May 13th, 2012, 12:05 PM
Ouch! I must admit I enjoy watching bats, but I'm not eager to become a bat rehab person. Some of my good friends are staff and volunteers at the Wildlife Center of Texas, but I haven't had a strong urge to join in their animal care activities...
Originally Posted by grebeman
May 13th, 2012, 02:07 PM
on my way back home, to France
we need a DSLR image thread
May 15th, 2012, 03:09 PM
While walking back in January. With all those prohibitions, they couldn't "prohibit" the beauty.
Last edited by BBW; May 15th, 2012 at 03:40 PM.
May 15th, 2012, 07:54 PM
May 16th, 2012, 07:00 AM
May 18th, 2012, 09:16 AM
On the last half mile from home. X100
A few months earlier.
May 24th, 2012, 01:14 PM
Barnett Class lifeboat
This is a 52 foot Barnett class lifeboat, the John Gellatly Hyndman. She was new to the lifeboat station on Stronsay, one of the Orkney islands arriving on 1st February 1955 where she remained until 1972 when the station was closed. During that time she made 116 launches and saved 47 lives. From 1972 until 1985 she acted as a relief lifeboat saving a further 45 lives. She was sold out of the Royal National Lifeboat Institution in 1985, but has obviously been lovingly maintained by her present owners. Here she's having her underwater hull section pressure cleaned at the Kingswear Marina on the River Dart in south Devon.
Panasonic GH2 with 15mm, f/4.5 Voigtlander Super Wide-Heliar lens, focus and exposure manually set.
May 24th, 2012, 01:31 PM
Love the color in that photo. Nicely done.
May 25th, 2012, 10:31 AM
Brittany Ferries Armorique departs Plymouth for Roscoff in northern France at 08:00 hours today photographed from the end of Mountbatten jetty
Panasonic GH2 with 45mm, f/2.8 P/L lens
At the landward end of the jetty is this simple rough cast slab of marble? reminding everyone that at one time this site was RAF Mount Batten and home to coastal command flying boats. The one shown on the slab is a Sunderland which I can just remember as a small child growing up about 1 mile from this spot. When landing or taking off, depending on wind direction, they would fly low over my parents house. In the 1940's the crews were mainly Australians mounting long patrols out over the western approaches.
Panasonic GH2 with 14mm, f/2.5 Panasonic lens
In both instances exposure was set manually
May 27th, 2012, 10:54 AM
Went into the Barn where I store my building materials, firewood, etc., this afternoon and these two "chaps" greeted me - one must be female!
normally they are 2 meters long and I believe that they are not dangerous as they only ?,
When I saw them they where raised up about a meter from the ground and curled together, (being friendly towards each other I presume) - I think the term is "coupling"(* - see below)
I rushed back into the house and grabbed my D300 which was unfortunately in "bird mode" - (single spot exposure/single cell focus and at f4), so unfortunately the DOF is limited - by the time I had changed the setting they had slithered into the barn under the firewood - my wife was nearby and saw them - guess who is now never going back into that barn?
for those interested - I think this is the snake - http://www.planetepassion.eu/SNAKES-...ke-France.html
They eat small birds amongst other things and there is a Bluetit's and Redstart's nest very near by - ("It is an extraordinary hunter; its prey varies with local availability and it will take small mammals, small birds, frogs, lizards etc. It has also been known to eat adders and even its own species. ")

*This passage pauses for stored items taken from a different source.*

Lemma pad_permute_ok d msg :
  absorbed d msg ->
  st_buf (padAndPermute d (st_dsbyte d)) =
  copyOut (absorb (replicate 25 0) (blocks (length (msg ++ pad10star1 rate ds (length msg))) rate
             (msg ++ pad10star1 rate ds (length msg)))) rate.
Proof.
  intros (bs & Hbs & Hb & -> & E). rewrite E. unfold padAndPermute, permute.
  cbn [set_buf set_a set_dir st_a st_buf st_rate st_dir st_dsbyte st_outputLen].
  set (buf := st_buf d) in *.
  rewrite pad_buffer by done.
  assert (pad10star1 rate ds (length (concat bs ++ buf)) = pad10star1 rate ds (length buf)) as ->.
  { unfold pad10star1. rewrite length_app, (concat_blocks_length _ rate), Nat.add_comm, Nat.Div0.mod_add by done. done. }
  pose proof (length_pad rate ds (length buf) ltac:(lia)) as Hl. rewrite Nat.mod_small in Hl by done.
  rewrite <- app_assoc. rewrite blocks_app; [|lia|done|].
  2: { rewrite length_app, (concat_blocks_length _ rate) by done.
       assert (length bs <= length bs * rate)%nat by nia. lia. }
  rewrite !length_app, (concat_blocks_length _ rate), Hl by done.
  replace (length bs * rate + (length buf + (rate - length buf)) - length bs)%nat
    with (S (length bs * rate + rate - length bs - 1)) by nia.
  rewrite blocks_step by (rewrite length_app; lia).
  rewrite take_ge, drop_ge by (rewrite length_app; lia).
  destruct (_ + _ - _ - _)%nat; cbn [blocks]; rewrite absorb_snoc, keccakF1600_spec; try done;
    unfold xorIn; rewrite length_xor_lanes; by apply length_absorb.
Qed.

Lemma new_absorbed : absorbed (new_state rate out ds) [].
Proof. exists []. simpl. split_and!; [constructor|lia|done|done]. Qed.

Lemma sponge_ok ps pre :
  (d ← write_all (new_state rate out ds) ps; Sum d pre) = Ok (pre ++ sponge rate ds out (concat ps)).
Proof.
  destruct (write_all_ok ps _ _ new_absorbed) as (d & -> & Hd). cbn [mbind outcome_bind].
  pose proof (pad_permute_ok d _ Hd) as Hp. simpl app in Hp.
  assert (st_dir d = spongeAbsorbing /\ st_outputLen d = out) as [Hdir Ho].
  { destruct Hd as (bs & _ & _ & _ & ->). done. }
  unfold Sum, clone. rewrite Hdir. cbn [mbind outcome_bind]. unfold Read. rewrite Hdir, Ho.
  destruct (read_once (padAndPermute d (st_dsbyte d)) out) as [d' ->].
  { rewrite Hp, length_copyOut; [done|unfold maxRate in *; lia|by apply length_absorb]. }
  cbn [mbind outcome_bind]. by rewrite Hp.
Qed.
End sponge.

(** ** The interface of the hash users *)

(** What the trie and the consensus code need of this package: a 32-byte
    digest. *)
Class Keccak := {
  keccak256 : list Z -> list Z;
  keccak256_ok b : length (keccak256 b) = 32%nat /\ bytes_ok (keccak256 b)
}.

(** No element of [xs] collides with an element of [ys]. *)
Definition no_collision `{Keccak} (xs ys : list (list Z)) : Prop :=
  forall x y, x ∈ xs -> y ∈ ys -> keccak256 x = keccak256 y -> x = y.

Lemma copyOut_bytes a n : bytes_ok (copyOut a n).
Proof.
  unfold copyOut. apply Forall_concat, Forall_fmap, Forall_true. intros x. simpl.
  unfold le_PutUint64. apply Forall_rev, be_bytes_ok.
Qed.

Lemma sponge_digest rate ds n msg :
  (rate <= maxRate)%nat -> (n <= 8 * (rate / 8))%nat ->
  length (sponge rate ds n msg) = n /\ bytes_ok (sponge rate ds n msg).
Proof.
  intros Hr Hn. unfold sponge. split; [|apply bytes_ok_take, copyOut_bytes].
  rewrite length_take, length_copyOut; [lia|unfold maxRate in *; lia|by apply length_absorb].
Qed.

Lemma keccak_digest b : length (sponge 136 0x01 32 b) = 32%nat /\ bytes_ok (sponge 136 0x01 32 b).
Proof. apply sponge_digest; unfold maxRate; simpl; lia. Qed.

(** The package implements the interface with the Keccak-256 sponge. *)
Definition sha3_keccak : Keccak := Build_Keccak (sponge 136 0x01 32) keccak_digest.

(** [crypto.Keccak256] computes it. *)
Lemma Keccak256_ok data : Keccak256 data = Ok (@keccak256 sha3_keccak (concat data)).
Proof. unfold Keccak256. apply (sponge_ok 136 32 0x01); unfold maxRate; simpl; lia. Qed.

(** The hash functions of [hashes.go]. *)
Definition hash_functions : list state := [NewKeccak256; NewKeccak512; New224; New256; New384; New512].
(** [wf] only looks at the shape. *)
Lemma wf_unerase g n : wf dbnode g (erase n) -> wf dbnode g n.
Proof.
  induction n as [|w|p c f IH|ch f IH|h] using node_nested_ind; simpl; try done.
  - inversion 1; subst.
    + destruct c; simplify_eq/=. by constructor.
    + constructor; auto. by apply branch_erase.
  - inversion 1 as [| |? ? Hlen Hch H16 (i & j & a & b & Hij & Hi & Hj & Ha & Hb)|]; subst.
    rewrite Forall_lookup in IH. constructor.
    + by rewrite length_map in Hlen.
    + intros l c Hl Hc Hn. apply (IH l c Hc), (Hch l); [done| |by rewrite erase_nil].
      by rewrite list_lookup_fmap, Hc.
    + intros c Hc Hn. destruct (H16 (erase c)) as (v & ? & E); [by rewrite list_lookup_fmap, Hc|by rewrite erase_nil|].
      exists v. split; [done|]. by destruct c.
    + rewrite list_lookup_fmap in Hi, Hj. apply fmap_Some in Hi as (a' & Hi & ->). apply fmap_Some in Hj as (b' & Hj & ->).
      rewrite erase_nil in Ha, Hb. by exists i, j, a', b'.
Qed.

Lemma wf_no_nil_short g n : wf dbnode g n -> no_nil_short n = true.
Proof.
  induction 1 as [k v f Hk Hv|k c f Hk Hne Hb Hw IH|ch f Hlen Hch IH H16 _|h n Hr Hnh Hw IH]; simpl; try done.
  - rewrite IH, andb_true_r. apply wf_not_nil in Hw. by destruct c.
  - apply forallb_forall. intros c [i Hc]%list_elem_of_In%list_elem_of_lookup.
    destruct (nil_dec c) as [->|Hn]; [done|].
    destruct (decide (i < 16)%nat) as [?|?]; [eauto|].
    assert (i = 16%nat) as -> by (apply lookup_lt_Some in Hc; lia).
    by destruct (H16 c Hc Hn) as (v & _ & ->).
Qed.
(* ===== verification/TrieIterSpec.v ===== *)
(** * Correctness of the trie iterators

    The nodes of a trie in pre-order ([visits]), the part of them an iterator
    has still to visit ([remain], [iter_at]), and the proof that stepping,
    seeking and prefix iteration follow that list.  [iterate_entries]: a loop
    over a prefix iterator runs its body over the bindings with that prefix, in
    key order, each once. *)

From S2P Require Import Prelude Common TrieEncoding Trie TrieSpec TrieMap TrieCanon Rlp Sha3 TrieHash TrieMerkle TrieIter.

(** ** Lexicographic order on paths *)

Definition path_lt (a b : list Z) : Prop := bytes_compare a b = Lt.

#[global] Instance path_lt_dec a b : Decision (path_lt a b).
Proof. unfold path_lt. destruct (bytes_compare a b); (by left) || (right; discriminate). Defined.

Lemma path_lt_cons x a y b : path_lt (x :: a) (y :: b) <-> x < y \/ (x = y /\ path_lt a b).
Proof.
  unfold path_lt. simpl. destruct (Z.compare_spec x y); split; intros; try lia; try done; naive_solver lia.
Qed.

Lemma path_lt_nil_l b : path_lt [] b <-> b <> [].
Proof. by destruct b. Qed.

Lemma path_lt_nil_r a : ~ path_lt a [].
Proof. by destruct a. Qed.

Lemma path_lt_app p a b : path_lt (p ++ a) (p ++ b) <-> path_lt a b.
Proof. induction p as [|x p IH]; [done|]. simpl. rewrite path_lt_cons, IH. naive_solver lia. Qed.

Lemma path_lt_trans a b c : path_lt a b -> path_lt b c -> path_lt a c.
Proof.
  revert b c. induction a as [|x a IH]; intros [|y b] [|z c]; rewrite ?path_lt_nil_l, ?path_lt_cons;
    try done; try (by intros _ ?%path_lt_nil_r); try (by intros ?%path_lt_nil_r).
  intros [?|[-> ?]] [?|[-> ?]]; eauto with lia.
Qed.

Lemma path_lt_irrefl a : ~ path_lt a a.
Proof. induction a as [|x a IH]; [by intros ?%path_lt_nil_r|]. rewrite path_lt_cons. naive_solver lia. Qed.

(** A path below a key that is not one of its prefixes: everything under it is
    below the key. *)
Lemma path_lt_subtree p key k : path_lt p key -> ~ p `prefix_of` key -> path_lt (p ++ k) key.
Proof.
  revert key. induction p as [|x p IH]; intros [|y key] Hlt Hp.
  - by apply path_lt_nil_r in Hlt.
  - destruct Hp. apply prefix_nil.
  - by apply path_lt_nil_r in Hlt.
  - simpl. rewrite path_lt_cons in *. destruct Hlt as [?|[-> Hlt]]; [by left|right]. split; [done|].
    apply IH; [done|]. intros Hp'. apply Hp. by apply prefix_cons.
Qed.

(** Paths with a prefix are not below it, and are contiguous. *)
Lemma path_prefix_not_lt p q : p `prefix_of` q -> ~ path_lt q p.
Proof.
  intros [k ->]. intros Hlt. rewrite <- (app_nil_r p) in Hlt at 2.
  apply path_lt_app in Hlt. by apply path_lt_nil_r in Hlt.
Qed.

Lemma path_prefix_between p q r : ~ path_lt q p -> path_lt q r -> p `prefix_of` r -> p `prefix_of` q.
Proof.
  revert q r. induction p as [|x p IH]; intros q r H1 H2 Hp; [apply prefix_nil|].
  destruct r as [|z r]; [by apply prefix_nil_not in Hp|].
  pose proof (prefix_cons_inv_1 _ _ _ _ Hp) as <-. apply prefix_cons_inv_2 in Hp.
  destruct q as [|y q]; [destruct H1; done|]. rewrite path_lt_cons in *.
  destruct H2 as [H2|[-> H2]]; [exfalso; apply H1; lia|]. apply prefix_cons. eapply IH; eauto.
Qed.

(** ** Pre-order *)

Section visits.
Context (dbnode : list Z -> Z -> option node) (g : Z).

(** [visits p n l]: [l] lists the nodes below (and including) the node [n] at
    path [p] in pre-order, hash references resolved. *)
Inductive visits : list Z -> node -> list (list Z * node) -> Prop :=
  | vis_value p v : visits p (ValueNode v) [(p, ValueNode v)]
  | vis_short p k c f l : k <> [] -> visits (p ++ k) c l -> visits p (ShortNode k c f) ((p, ShortNode k c f) :: l)
  | vis_full p ch f l :
      (length ch <= 17)%nat -> visits_from p 0 ch l -> visits p (FullNode ch f) ((p, FullNode ch f) :: l)
  | vis_hash p h n l :
      dbnode (BytesToHash h) g = Some n -> is_hash n = false -> visits p n l -> visits p (HashNode h) l
with visits_from : list Z -> Z -> list node -> list (list Z * node) -> Prop :=
  | visf_nil p i : visits_from p i [] []
  | visf_skip p i ch l : visits_from p (i + 1) ch l -> visits_from p i (Nil :: ch) l
  | visf_cons p i c ch l1 l2 :
      c <> Nil -> visits (p ++ [i]) c l1 -> visits_from p (i + 1) ch l2 ->
      visits_from p i (c :: ch) (l1 ++ l2).

Scheme visits_mut := Induction for visits Sort Prop
  with visits_from_mut := Induction for visits_from Sort Prop.
Combined Scheme visits_mutind from visits_mut, visits_from_mut.

Definition entries (l : list (list Z * node)) : list (list Z * list Z) :=
  omap (fun e => match e.2 with ValueNode v => Some (e.1, v) | _ => None end) l.

Lemma entries_app l1 l2 : entries (l1 ++ l2) = entries l1 ++ entries l2.
Proof. apply omap_app. Qed.

Lemma wf_visits n : wf dbnode g n -> forall p, exists l, visits p n l.
Proof.
  induction 1 as [k v f Hk Hv|k c f Hk Hne Hb Hw IH|ch f Hlen Hch IH H16 _|h n Hr Hnh Hw IH]; intros p.
  - eexists. constructor; [by destruct k|constructor].
  - destruct (IH (p ++ k)) as [l Hl]. eexists. by constructor.
  - assert (forall m i, (m + i = 17)%nat -> exists l, visits_from p (Z.of_nat i) (drop i ch) l) as Hf.
    { induction m as [|m IHm]; intros i Hi.
      - rewrite drop_ge by lia. eexists. constructor.
      - destruct (lookup_lt_is_Some_2 ch i) as [c Hc]; [lia|]. rewrite (drop_S ch c i Hc).
        destruct (IHm (S i)) as [l2 Hl2]; [lia|].
        replace (Z.of_nat (S i)) with (Z.of_nat i + 1) in Hl2 by lia.
        destruct (nil_dec c) as [->|Hn]; [eexists; by constructor|].
        destruct (decide (i < 16)%nat) as [Hlt|Hge].
        + destruct (IH i c Hlt Hc Hn (p ++ [Z.of_nat i])) as [l1 Hl1]. eexists. by constructor.
        + assert (i = 16%nat) as -> by lia. destruct (H16 c Hc Hn) as (v & _ & ->).
          eexists. econstructor; [done|constructor|done]. }
    destruct (Hf 17%nat 0%nat eq_refl) as [l Hl]. eexists. constructor; [lia|done].
  - destruct (IH p) as [l Hl]. eexists. by econstructor.
Qed.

*"Coupling takes place in May and can result in violent fights between males for a female, this can also occur between the sexes. During copulation the partners roll and twist themselves around each other, keeping their heads raised upright, photos below . Between 5 and 20 eggs are deposited under stones, old tree stumps or in rotting vegetation in June/July, the young hatching 6 to 8 weeks later."
Last edited by BillN; May 27th, 2012 at 11:21 AM.